Here's what I've tried for the plot.

by_day <- df_temp %>%
  group_by(Start.Day)

ggplot(by_day, aes(x=Start.Month,
                    fill=Start.Month)) +
  geom_bar() +
  scale_fill_brewer(palette = "Paired") +
  labs(title="Number of Daily Trips by Month",
       x=" ",
       y="Number of Daily Trips")

Here's the plot I am trying to replicate:

enter image description here

1
Please include a sample of your data pasted into the question using dput(df_temp) if this is too big dput(head(df_temp, n) or dput(sample(df_temp, n) where n is large enough to illustrate the problem, This makes the question reproducible.Peter

1 Answers

1
votes

You are almost there. Since you did not share a reproducible example, I simulate your data. You may need to adapt the variable naming and/or correct my assumptions.
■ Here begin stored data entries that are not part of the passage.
(* ===== verification/Json.v ===== *)
(** * Json: JSON values and their text

    The values of [wpi::json] and its serializer ([json_serializer.cpp]): escaping of
    strings with the UTF-8 automaton, integers and compact text.  The text of a
    floating point number is a parameter ([JsonFloat]). *)

From S2P Require Import Prelude.
Local Open Scope Z_scope.

(** ** Values *)

(** Objects list their members by increasing key, the order of the serializer. *)
#[warnings="-register-all"]
Inductive jvalue :=
| JNull
| JBoolean (b : bool)
| JInteger (z : Z)   (** [number_integer], an [int64_t] *)
| JUnsigned (z : Z)  (** [number_unsigned], a [uint64_t] *)
| JFloat (bits : Z)  (** [number_float], a [double] by its bits *)
| JString (s : bytes)
| JArray (l : list jvalue)
| JObject (l : list (bytes * jvalue)).

(** ** The UTF-8 automaton *)

Definition UTF8_ACCEPT : Z := 0.
Definition UTF8_REJECT : Z := 1.

(** The classes of the bytes, and the transitions by state and class *)
Definition utf8_class (b : Z) : Z :=
  if b <? 0x80 then 0
  else if b <? 0x90 then 1
  else if b <? 0xa0 then 9
  else if b <? 0xc0 then 7
  else if b <? 0xc2 then 8
  else if b <? 0xe0 then 2
  else if b =? 0xe0 then 0xa
  else if b =? 0xed then 4
  else if b <? 0xf0 then 3
  else if b =? 0xf0 then 0xb
  else if b <? 0xf4 then 6
  else if b =? 0xf4 then 5
  else 8.
Definition utf8_states : list Z :=
  [0x0; 0x1; 0x2; 0x3; 0x5; 0x8; 0x7; 0x1; 0x1; 0x1; 0x4; 0x6; 0x1; 0x1; 0x1; 0x1;
   1; 1; 1; 1; 1; 1; 1; 1; 1; 1; 1; 1; 1; 1; 1; 1;
   1; 0; 1; 1; 1; 1; 1; 0; 1; 0; 1; 1; 1; 1; 1; 1;
   1; 2; 1; 1; 1; 1; 1; 2; 1; 2; 1; 1; 1; 1; 1; 1;
   1; 1; 1; 1; 1; 1; 1; 2; 1; 1; 1; 1; 1; 1; 1; 1;
   1; 2; 1; 1; 1; 1; 1; 1; 1; 2; 1; 1; 1; 1; 1; 1;
   1; 1; 1; 1; 1; 1; 1; 3; 1; 3; 1; 1; 1; 1; 1; 1;
   1; 3; 1; 1; 1; 1; 1; 3; 1; 3; 1; 1; 1; 1; 1; 1;
   1; 3; 1; 1; 1; 1; 1; 1; 1; 1; 1; 1; 1; 1; 1; 1].

Definition decode (state codep : Z) (b : byte) : Z * Z :=
  let byte := ub b in
  let type := utf8_class byte in
  let codep :=
    if negb (state =? UTF8_ACCEPT)
    then Z.lor (Z.land byte 0x3f) (wrap 32 (Z.shiftl codep 6))
    else Z.land (Z.shiftr 0xff type) byte in
  (default 0 (utf8_states !! Z.to_nat (state * 16 + type)), codep).

(** ** Text *)

Definition chr (c : Ascii.ascii) : byte := Ascii.byte_of_ascii c.
Definition backslash : byte := u8 0x5c.

(** [fmt::format("\\u{:04x}", z)] for [z < 0x10000] *)
Definition hex_digit (z : Z) : byte := u8 (if z <? 10 then 0x30 + z else 0x57 + z).
Definition dump_u (z : Z) : bytes :=
  [backslash; u8 0x75; hex_digit (Z.land (Z.shiftr z 12) 0xf); hex_digit (Z.land (Z.shiftr z 8) 0xf);
   hex_digit (Z.land (Z.shiftr z 4) 0xf); hex_digit (Z.land z 0xf)].

(** The text of a code point whose last byte is [b] *)
Definition dump_codepoint (ensure_ascii : bool) (codepoint : Z) (b : byte) : bytes :=
  if codepoint =? 0x08 then [backslash; u8 0x62]
  else if codepoint =? 0x09 then [backslash; u8 0x74]
  else if codepoint =? 0x0a then [backslash; u8 0x6e]
  else if codepoint =? 0x0c then [backslash; u8 0x66]
  else if codepoint =? 0x0d then [backslash; u8 0x72]
  else if codepoint =? 0x22 then [backslash; u8 0x22]
  else if codepoint =? 0x5c then [backslash; backslash]
  else if (codepoint <=? 0x1f) || (ensure_ascii && (0x7f <=? codepoint)) then
    if codepoint <=? 0xffff then dump_u codepoint
    else dump_u (0xd7c0 + Z.shiftr codepoint 10) ++ dump_u (0xdc00 + Z.land codepoint 0x3ff)
  else [b].

(** The loop of [dump_escaped]; [None] is the exception for invalid UTF-8. *)
Fixpoint dump_escaped_loop (ensure_ascii : bool) (s : bytes) (state codep : Z) : option bytes :=
  match s with
  | [] => if state =? UTF8_ACCEPT then Some [] else None
  | b :: s =>
      let '(state, codep) := decode state codep b in
      if state =? UTF8_REJECT then None
      else
        let text :=
          if state =? UTF8_ACCEPT then dump_codepoint ensure_ascii codep b
          else if ensure_ascii then [] else [b] in
        rest ← dump_escaped_loop ensure_ascii s state codep; Some (text ++ rest)
  end.
Definition dump_escaped (s : bytes) (ensure_ascii : bool) : option bytes :=
  dump_escaped_loop ensure_ascii s UTF8_ACCEPT 0.

(** [dump_integer]: the digits from the last to the first, then reversed.  A 64-bit
    number has at most 20 digits. *)
Fixpoint digits_loop (fuel : nat) (x : Z) : bytes :=
  match fuel with
  | O => []
  | S fuel =>
      if x =? 0 then []
      else u8 (0x30 + Z.abs (Z.rem x 10)) :: digits_loop fuel (Z.quot x 10)
  end.
Definition dump_integer (x : Z) : bytes :=
  if x =? 0 then [u8 0x30]
  else rev (digits_loop 20 x ++ (if x <? 0 then [u8 0x2d] else [])).

(** The text of a [double] (Grisu2), and the reading of such a text *)
Class JsonFloat := {
  float_text : Z -> bytes;
  float_value : bytes -> Z;
}.

Section Dump.
Context `{JsonFloat}.

Definition isfinite (bits : Z) : bool := negb (Z.land (Z.shiftr bits 52) 0x7ff =? 0x7ff).

Definition quote : byte := u8 0x22.
Definition comma : byte := u8 0x2c.
Definition colon : byte := u8 0x3a.

Definition quoted (ensure_ascii : bool) (s : bytes) : option bytes :=
  t ← dump_escaped s ensure_ascii; Some (quote :: t ++ [quote]).

(** Elements separated by commas *)
Fixpoint join (l : list bytes) : bytes :=
  match l with
  | [] => []
  | [x] => x
  | x :: l => x ++ comma :: join l
  end.

(** [serializer::dump] without pretty printing *)
Fixpoint dump (ensure_ascii : bool) (v : jvalue) : option bytes :=
  match v with
  | JObject l =>
      ts ← mapM (fun kv : bytes * jvalue =>
             k ← quoted ensure_ascii kv.1; t ← dump ensure_ascii kv.2; Some (k ++ colon :: t)) l;
      Some (u8 0x7b :: join ts ++ [u8 0x7d])
  | JArray l => ts ← mapM (dump ensure_ascii) l; Some (u8 0x5b :: join ts ++ [u8 0x5d])
  | JString s => quoted ensure_ascii s
  | JBoolean b => Some (bytes_of_string (if b then "true" else "false"))
  | JInteger z | JUnsigned z => Some (dump_integer z)
  | JFloat x => Some (if isfinite x then float_text x else bytes_of_string "null")
  | JNull => Some (bytes_of_string "null")
  end.

(** [serializer::dump] with pretty printing *)
Definition newline (indent : nat) : bytes := u8 0x0a :: replicate indent (u8 0x20).
Fixpoint dump_pretty (ensure_ascii : bool) (indent_step current_indent : nat) (v : jvalue) : option bytes :=
  let new_indent := (current_indent + indent_step)%nat in
  match v with
  | JObject ((_ :: _) as l) =>
      ts ← mapM (fun kv : bytes * jvalue =>
             k ← quoted ensure_ascii kv.1; t ← dump_pretty ensure_ascii indent_step new_indent kv.2;
             Some (newline new_indent ++ k ++ colon :: u8 0x20 :: t)) l;
      Some (u8 0x7b :: join ts ++ newline current_indent ++ [u8 0x7d])
  | JArray ((_ :: _) as l) =>
      ts ← mapM (fun v => t ← dump_pretty ensure_ascii indent_step new_indent v; Some (newline new_indent ++ t)) l;
      Some (u8 0x5b :: join ts ++ newline current_indent ++ [u8 0x5d])
  | v => dump ensure_ascii v
  end.
End Dump.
{lubridate} is a powerful package for date-time crunching. It comes handy when working with dates and binning dates for summaries, etc.

# simulating your data
## a series of dates from June through October
days <- seq(from = lubridate::ymd("2020-06-01")
            ,to  = lubridate::ymd("2020-10-30")
            ,by  = "1 day")
## random trips on each day
set.seed(666)
trips <- sample(2000:5000, length(days), replace = TRUE)

# putting things together in a data frame
df_temp <- data.frame(date = days, counts = trips) %>%
  # I assume the variable Start.Month is the monthly bin
  # let's use lubridate to "bin" the month from the date
  mutate(Start.Month = lubridate::floor_date(date, unit = "month"))

# aggregate trips for each month, calculate average daily trips
by_month <- df_temp %>%
  group_by(Start.Month) %>%            # group by the binning variable
  summarise(Avg.Trips = mean(counts))  # calculate the mean for each group

ggplot( data = by_month
      , aes(x = Start.Month, y = Avg.Trips
      , fill=as.factor(Start.Month))   # to work with a discrete palette, factorise
      ) +
# ------------ bar layer -----------------------------------------
## instead of geom_bar(... stat = "identity"), you can use geom_col()
## and define the fill colour
  geom_col() +  
  scale_fill_brewer(palette = "Paired") +

# ------------ if you like provide context with annotation -------
  geom_text(aes(label = Avg.Trips %>% round(2)), vjust = 1) +

# ------------ finalise plot with labels, theme, etc.

  labs(title="Number of Daily Trips by Month",
       x=NULL, # setting an unused lab to NULL is better than printing empty " "!
       y="Number of Daily Trips"
       ) + 
  theme_minimal() +
  theme(legend.position = "none")  # to suppress colour legend

enter image description here